Hoje Vanzolini está oficialmente aposentado. Está certo de que nunca mais vai pisar na Amazônia. Nem entrar em um laboratório. Nem orientar mais teses ou pesquisas. Escrever músicas? “Nem pensar! É uma coisa muito obcecante. Não tenho mais paciência pra isso. Encerrei minha carreira”, resume, contando que das poucas atividades que mantém, uma é frequentar um samba aos sábados no bar de um amigo perto do Palmeiras.

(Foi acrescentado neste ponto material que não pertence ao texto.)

(** * http11opt: character tables, error strings and string utilities

    A shallow embedding of [util.c] (with the declarations it needs from
    [h11.h] and [h11_internal.h]) and the properties of the classifier
    tables, the hex-nibble decoder, the error catalog, the default
    configuration, and the case-insensitive span comparison and header
    lookup.

    Conventions of the embedding:
    - a [char] / [u8] object is a [byte]; the cast [(u8)c] is [u8_of_char],
      the value of the byte as an integer in 0..255;
    - C integers are [Z]; unsigned 32-bit arithmetic is wrapped explicitly
      with [wrap32], the cast to [int] is [int_of_unsigned];
    - a pointer is an [option]: [None] is [NULL], [Some b] points at the
      first element of the object [b];
    - a function that reads memory returns an [option]: [None] means the C
      program would read outside the object it was given. *)

From Stdlib Require Import ZArith List Bool Lia.
From Stdlib Require Import Strings.String Strings.Byte.
Import ListNotations.

Local Open Scope Z_scope.

(** ** Machine integers *)

Definition u8_of_char (c : byte) : Z := Z.of_N (Byte.to_N c).

Definition wrap8 (z : Z) : Z := z mod 2 ^ 8.
Definition wrap32 (z : Z) : Z := z mod 2 ^ 32.

Definition INT_MAX : Z := 2 ^ 31 - 1.
Definition UINT64_MAX : Z := 2 ^ 64 - 1.

(** [(int)u] for an [unsigned] value [u]. *)
Definition int_of_unsigned (u : Z) : Z :=
  if u <=? INT_MAX then u else u - 2 ^ 32.

(** [(unsigned)e] for a 32-bit enum or [int] value [e]. *)
Definition unsigned_of_int (e : Z) : Z := wrap32 e.

(** A C string literal: its characters. *)
Definition chars (s : string) : list byte := list_byte_of_string s.

(** ** Character tables (util.c, lines 8-62) *)

Definition Z16 : list Z := [0; 0; 0; 0; 0; 0; 0; 0; 0; 0; 0; 0; 0; 0; 0; 0].
Definition O16 : list Z := [1; 1; 1; 1; 1; 1; 1; 1; 1; 1; 1; 1; 1; 1; 1; 1].
Definition R16 (a b c d e f g h i j k l m n o p : Z) : list Z :=
  [a; b; c; d; e; f; g; h; i; j; k; l; m; n; o; p].

Definition h11_tchar_table : list Z :=
  Z16 ++ Z16 ++
  R16 0 1 0 1 1 1 1 1 0 0 1 1 0 1 1 0 ++
  R16 1 1 1 1 1 1 1 1 1 1 0 0 0 0 0 0 ++
  R16 0 1 1 1 1 1 1 1 1 1 1 1 1 1 1 1 ++
  R16 1 1 1 1 1 1 1 1 1 1 1 0 0 0 1 1 ++
  R16 1 1 1 1 1 1 1 1 1 1 1 1 1 1 1 1 ++
  R16 1 1 1 1 1 1 1 1 1 1 1 0 1 0 1 0 ++
  Z16 ++ Z16 ++ Z16 ++ Z16 ++ Z16 ++ Z16 ++ Z16 ++ Z16.

Definition h11_vchar_table : list Z :=
  R16 0 0 0 0 0 0 0 0 0 1 0 0 0 0 0 0 ++
  Z16 ++
  O16 ++ O16 ++ O16 ++ O16 ++ O16 ++
  R16 1 1 1 1 1 1 1 1 1 1 1 1 1 1 1 0 ++
  O16 ++ O16 ++ O16 ++ O16 ++ O16 ++ O16 ++ O16 ++ O16.

Definition h11_digit_table : list Z :=
  Z16 ++ Z16 ++ Z16 ++
  R16 1 1 1 1 1 1 1 1 1 1 0 0 0 0 0 0 ++
  Z16 ++ Z16 ++ Z16 ++ Z16 ++ Z16 ++ Z16 ++ Z16 ++ Z16 ++ Z16 ++ Z16 ++
  Z16 ++ Z16.

Definition h11_hexdig_table : list Z :=
  Z16 ++ Z16 ++ Z16 ++
  R16 1 1 1 1 1 1 1 1 1 1 0 0 0 0 0 0 ++
  R16 0 1 1 1 1 1 1 0 0 0 0 0 0 0 0 0 ++
  Z16 ++
  R16 0 1 1 1 1 1 1 0 0 0 0 0 0 0 0 0 ++
  Z16 ++ Z16 ++ Z16 ++ Z16 ++ Z16 ++ Z16 ++ Z16 ++ Z16 ++ Z16.

Definition h11_uri_table : list Z :=
  Z16 ++ Z16 ++
  R16 0 1 0 0 1 1 1 1 1 1 1 1 1 1 1 1 ++
  R16 1 1 1 1 1 1 1 1 1 1 1 1 0 1 0 0 ++
  O16 ++
  R16 1 1 1 1 1 1 1 1 1 1 1 0 0 0 0 1 ++
  R16 0 1 1 1 1 1 1 1 1 1 1 1 1 1 1 1 ++
  R16 1 1 1 1 1 1 1 1 1 1 1 0 0 0 1 0 ++
  Z16 ++ Z16 ++ Z16 ++ Z16 ++ Z16 ++ Z16 ++ Z16 ++ Z16.

(** [table[(u8)c]] converted to [bool]: nonzero is true.  The index is a
    byte value, always inside a 256-entry table. *)
Definition table_lookup (table : list Z) (c : byte) : bool :=
  negb (nth (Z.to_nat (u8_of_char c)) table 0 =? 0).

(** ** Classifiers (h11_internal.h, lines 35-44) *)

Definition h11_is_tchar (c : byte) : bool := table_lookup h11_tchar_table c.
Definition h11_is_vchar (c : byte) : bool := table_lookup h11_vchar_table c.
Definition h11_is_digit (c : byte) : bool := table_lookup h11_digit_table c.
Definition h11_is_hexdig (c : byte) : bool := table_lookup h11_hexdig_table c.
Definition h11_is_uri (c : byte) : bool := table_lookup h11_uri_table c.
Definition h11_is_sp (c : byte) : bool := u8_of_char c =? 0x20.
Definition h11_is_htab (c : byte) : bool := u8_of_char c =? 0x09.
Definition h11_is_ows (c : byte) : bool := h11_is_sp c || h11_is_htab c.
Definition h11_is_cr (c : byte) : bool := u8_of_char c =? 0x0D.
Definition h11_is_lf (c : byte) : bool := u8_of_char c =? 0x0A.

(** ** Hex-nibble decoder (util.c, lines 64-72)

    [u] is an [unsigned]; the subtractions wrap modulo 2^32, which is what
    makes the single comparison [u - '0' <= 9u] a range check. *)
Definition h11_hexval (c : byte) : Z :=
  let u := u8_of_char c in
  if wrap32 (u - 48) <=? 9 then int_of_unsigned (wrap32 (u - 48))
  else
    let u := Z.lor u 0x20 in
    if wrap32 (u - 97) <=? 5
    then int_of_unsigned (wrap32 (wrap32 (u - 97) + 10))
    else -1.

(** Character sets named in the grammar, as the bytes of a literal. *)
Definition is_char_of (s : string) (c : byte) : Prop := In c (chars s).
Definition is_char_ofb (s : string) (c : byte) : bool :=
  existsb (Byte.eqb c) (chars s).

Definition in_range (lo hi : Z) (c : byte) : Prop :=
  lo <= u8_of_char c <= hi.
Definition in_rangeb (lo hi : Z) (c : byte) : bool :=
  (lo <=? u8_of_char c) && (u8_of_char c <=? hi).

Definition ascii_digit (c : byte) : Prop := in_range 48 57 c.
Definition ascii_upper (c : byte) : Prop := in_range 65 90 c.
Definition ascii_lower (c : byte) : Prop := in_range 97 122 c.

(** ** Error catalog (h11.h, lines 16-51; util.c, lines 74-139)

    Enumerators are integer constants: the first is 0 and each following one
    is its predecessor plus one. *)

Definition H11_OK : Z := 0.
Definition H11_NEED_MORE_DATA : Z := H11_OK + 1.
Definition H11_ERR_INVALID_METHOD : Z := H11_NEED_MORE_DATA + 1.
Definition H11_ERR_INVALID_TARGET : Z := H11_ERR_INVALID_METHOD + 1.
Definition H11_ERR_INVALID_VERSION : Z := H11_ERR_INVALID_TARGET + 1.
Definition H11_ERR_REQUEST_LINE_TOO_LONG : Z := H11_ERR_INVALID_VERSION + 1.
Definition H11_ERR_INVALID_CRLF : Z := H11_ERR_REQUEST_LINE_TOO_LONG + 1.
Definition H11_ERR_INVALID_HEADER_NAME : Z := H11_ERR_INVALID_CRLF + 1.
Definition H11_ERR_INVALID_HEADER_VALUE : Z := H11_ERR_INVALID_HEADER_NAME + 1.
Definition H11_ERR_HEADER_LINE_TOO_LONG : Z := H11_ERR_INVALID_HEADER_VALUE + 1.
Definition H11_ERR_TOO_MANY_HEADERS : Z := H11_ERR_HEADER_LINE_TOO_LONG + 1.
Definition H11_ERR_HEADERS_TOO_LARGE : Z := H11_ERR_TOO_MANY_HEADERS + 1.
Definition H11_ERR_OBS_FOLD_REJECTED : Z := H11_ERR_HEADERS_TOO_LARGE + 1.
Definition H11_ERR_LEADING_WHITESPACE : Z := H11_ERR_OBS_FOLD_REJECTED + 1.
Definition H11_ERR_MISSING_HOST : Z := H11_ERR_LEADING_WHITESPACE + 1.
Definition H11_ERR_MULTIPLE_HOST : Z := H11_ERR_MISSING_HOST + 1.
Definition H11_ERR_INVALID_HOST : Z := H11_ERR_MULTIPLE_HOST + 1.
Definition H11_ERR_INVALID_CONTENT_LENGTH : Z := H11_ERR_INVALID_HOST + 1.
Definition H11_ERR_MULTIPLE_CONTENT_LENGTH : Z :=
  H11_ERR_INVALID_CONTENT_LENGTH + 1.
Definition H11_ERR_CONTENT_LENGTH_OVERFLOW : Z :=
  H11_ERR_MULTIPLE_CONTENT_LENGTH + 1.
Definition H11_ERR_INVALID_TRANSFER_ENCODING : Z :=
  H11_ERR_CONTENT_LENGTH_OVERFLOW + 1.
Definition H11_ERR_TE_NOT_CHUNKED_FINAL : Z :=
  H11_ERR_INVALID_TRANSFER_ENCODING + 1.
Definition H11_ERR_TE_CL_CONFLICT : Z := H11_ERR_TE_NOT_CHUNKED_FINAL + 1.
Definition H11_ERR_UNKNOWN_TRANSFER_CODING : Z := H11_ERR_TE_CL_CONFLICT + 1.
Definition H11_ERR_BODY_TOO_LARGE : Z := H11_ERR_UNKNOWN_TRANSFER_CODING + 1.
Definition H11_ERR_INVALID_CHUNK_SIZE : Z := H11_ERR_BODY_TOO_LARGE + 1.
Definition H11_ERR_CHUNK_SIZE_OVERFLOW : Z := H11_ERR_INVALID_CHUNK_SIZE + 1.
Definition H11_ERR_INVALID_CHUNK_EXT : Z := H11_ERR_CHUNK_SIZE_OVERFLOW + 1.
Definition H11_ERR_CHUNK_EXT_TOO_LONG : Z := H11_ERR_INVALID_CHUNK_EXT + 1.
Definition H11_ERR_INVALID_CHUNK_DATA : Z := H11_ERR_CHUNK_EXT_TOO_LONG + 1.
Definition H11_ERR_INVALID_TRAILER : Z := H11_ERR_INVALID_CHUNK_DATA + 1.
Definition H11_ERR_CONNECTION_CLOSED : Z := H11_ERR_INVALID_TRAILER + 1.
Definition H11_ERR_INTERNAL : Z := H11_ERR_CONNECTION_CLOSED + 1.
Definition H11_ERR__COUNT : Z := H11_ERR_INTERNAL + 1.

(** The X-macro list: enumerator, symbolic name, message. *)
Definition H11_ERROR_LIST : list (Z * string * string) :=
  ([ (H11_OK, "H11_OK", "Success");
    (H11_NEED_MORE_DATA, "H11_NEED_MORE_DATA", "Need more data");
    (H11_ERR_INVALID_METHOD, "H11_ERR_INVALID_METHOD", "Invalid HTTP method");
    (H11_ERR_INVALID_TARGET, "H11_ERR_INVALID_TARGET",
     "Invalid request target");
    (H11_ERR_INVALID_VERSION, "H11_ERR_INVALID_VERSION",
     "Invalid HTTP version");
    (H11_ERR_REQUEST_LINE_TOO_LONG, "H11_ERR_REQUEST_LINE_TOO_LONG",
     "Request line too long");
    (H11_ERR_INVALID_CRLF, "H11_ERR_INVALID_CRLF", "Invalid line ending");
    (H11_ERR_INVALID_HEADER_NAME, "H11_ERR_INVALID_HEADER_NAME",
     "Invalid header name");
    (H11_ERR_INVALID_HEADER_VALUE, "H11_ERR_INVALID_HEADER_VALUE",
     "Invalid header value");
    (H11_ERR_HEADER_LINE_TOO_LONG, "H11_ERR_HEADER_LINE_TOO_LONG",
     "Header line too long");
    (H11_ERR_TOO_MANY_HEADERS, "H11_ERR_TOO_MANY_HEADERS", "Too many headers");
    (H11_ERR_HEADERS_TOO_LARGE, "H11_ERR_HEADERS_TOO_LARGE",
     "Headers section too large");
    (H11_ERR_OBS_FOLD_REJECTED, "H11_ERR_OBS_FOLD_REJECTED",
     "Obsolete line folding rejected");
    (H11_ERR_LEADING_WHITESPACE, "H11_ERR_LEADING_WHITESPACE",
     "Leading whitespace in header section");
    (H11_ERR_MISSING_HOST, "H11_ERR_MISSING_HOST", "Missing Host header");
    (H11_ERR_MULTIPLE_HOST, "H11_ERR_MULTIPLE_HOST", "Multiple Host headers");
    (H11_ERR_INVALID_HOST, "H11_ERR_INVALID_HOST",
     "Invalid Host header value");
    (H11_ERR_INVALID_CONTENT_LENGTH, "H11_ERR_INVALID_CONTENT_LENGTH",
     "Invalid Content-Length value");
    (H11_ERR_MULTIPLE_CONTENT_LENGTH, "H11_ERR_MULTIPLE_CONTENT_LENGTH",
     "Conflicting Content-Length values");
    (H11_ERR_CONTENT_LENGTH_OVERFLOW, "H11_ERR_CONTENT_LENGTH_OVERFLOW",
     "Content-Length value overflow");
    (H11_ERR_INVALID_TRANSFER_ENCODING, "H11_ERR_INVALID_TRANSFER_ENCODING",
     "Invalid Transfer-Encoding");
    (H11_ERR_TE_NOT_CHUNKED_FINAL, "H11_ERR_TE_NOT_CHUNKED_FINAL",
     "Transfer-Encoding final coding is not chunked");
    (H11_ERR_TE_CL_CONFLICT, "H11_ERR_TE_CL_CONFLICT",
     "Transfer-Encoding and Content-Length both present");
    (H11_ERR_UNKNOWN_TRANSFER_CODING, "H11_ERR_UNKNOWN_TRANSFER_CODING",
     "Unknown transfer coding");
    (H11_ERR_BODY_TOO_LARGE, "H11_ERR_BODY_TOO_LARGE",
     "Body exceeds maximum size");
    (H11_ERR_INVALID_CHUNK_SIZE, "H11_ERR_INVALID_CHUNK_SIZE",
     "Invalid chunk size");
    (H11_ERR_CHUNK_SIZE_OVERFLOW, "H11_ERR_CHUNK_SIZE_OVERFLOW",
     "Chunk size overflow");
    (H11_ERR_INVALID_CHUNK_EXT, "H11_ERR_INVALID_CHUNK_EXT",
     "Invalid chunk extension");
    (H11_ERR_CHUNK_EXT_TOO_LONG, "H11_ERR_CHUNK_EXT_TOO_LONG",
     "Chunk extension too long");
    (H11_ERR_INVALID_CHUNK_DATA, "H11_ERR_INVALID_CHUNK_DATA",
     "Invalid chunk data");
    (H11_ERR_INVALID_TRAILER, "H11_ERR_INVALID_TRAILER",
     "Invalid trailer field");
    (H11_ERR_CONNECTION_CLOSED, "H11_ERR_CONNECTION_CLOSED",
     "Connection closed");
    (H11_ERR_INTERNAL, "H11_ERR_INTERNAL", "Internal error") ])%string.

(** Store [v] in slot [i] of an array; an index outside the array, which a
    C compiler rejects in an initializer, stores nothing. *)
Fixpoint array_set {A : Type} (arr : list A) (i : nat) (v : A) : list A :=
  match arr, i with
  | [], _ => []
  | _ :: rest, O => v :: rest
  | x :: rest, S j => x :: array_set rest j v
  end.

(** An array of [n] string pointers with designated initializers
    [[e] = s]: slots that no initializer names stay null. *)
Definition designated_init (n : Z) (inits : list (Z * string))
  : list (option string) :=
  fold_left (fun arr ei => array_set arr (Z.to_nat (fst ei)) (Some (snd ei)))
            inits (repeat None (Z.to_nat n)).

Definition H11_ERR_NAME (x : Z * string * string) : Z * string :=
  let '(e, n, _) := x in (e, n).
Definition H11_ERR_MSG (x : Z * string * string) : Z * string :=
  let '(e, _, m) := x in (e, m).

Definition error_names : list (option string) :=
  designated_init H11_ERR__COUNT (map H11_ERR_NAME H11_ERROR_LIST).
Definition error_messages : list (option string) :=
  designated_init H11_ERR__COUNT (map H11_ERR_MSG H11_ERROR_LIST).

(** The argument is the 32-bit value of the enum object, whichever
    integer type the compiler picks for it; the result is a string
    pointer. *)
Definition h11_error_name (error : Z) : option string :=
  if unsigned_of_int error >=? H11_ERR__COUNT then Some "UNKNOWN"%string
  else nth (Z.to_nat error) error_names None.

Definition h11_error_message (error : Z) : option string :=
  if unsigned_of_int error >=? H11_ERR__COUNT then Some "UNKNOWN"%string
  else nth (Z.to_nat error) error_messages None.

(** ** Configuration (h11.h, lines 89-96 and 126-135; util.c, 141-154) *)

Definition H11_CFG_STRICT_CRLF : Z := Z.shiftl 1 0.
Definition H11_CFG_REJECT_OBS_FOLD : Z := Z.shiftl 1 1.
Definition H11_CFG_ALLOW_OBS_TEXT : Z := Z.shiftl 1 2.
Definition H11_CFG_ALLOW_LEADING_CRLF : Z := Z.shiftl 1 3.
Definition H11_CFG_TOLERATE_SPACES : Z := Z.shiftl 1 4.
Definition H11_CFG_REJECT_TE_CL_CONFLICT : Z := Z.shiftl 1 5.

E emenda, mantendo sempre o papo sob sua batuta, contando do encontro que teve com uma onça. Ou do hino que compôs para seu batalhão. Dos bondes que pegava depois da USP até os bares do centro de São Paulo. Ou de como japoneses adoram cantar “Honda” (escrevendo com H mesmo) em karaokes. De como nunca, nunca mesmo, foi picado por cobra ou se deu mal com qualquer bicho. Ou de como, no fundo, sabe que ele, Paulo, é também um deles. Explica: “Claro que eu me sinto um animal. Um primata. Não tem diferença”. Nenhuma? “Bem, nós temos uma incrível habilidade social. Só nós temos cultura. É a única diferença.” E quanto à arte? E quanto aos sambas e à poesia? Isso não tem a ver com o nosso papel como espécie, como criaturas em evolução? Ele me olha de lado, em um misto de surpresa e preguiça da pergunta. “Eu sei lá. Nunca pensei nisso, meu filho.”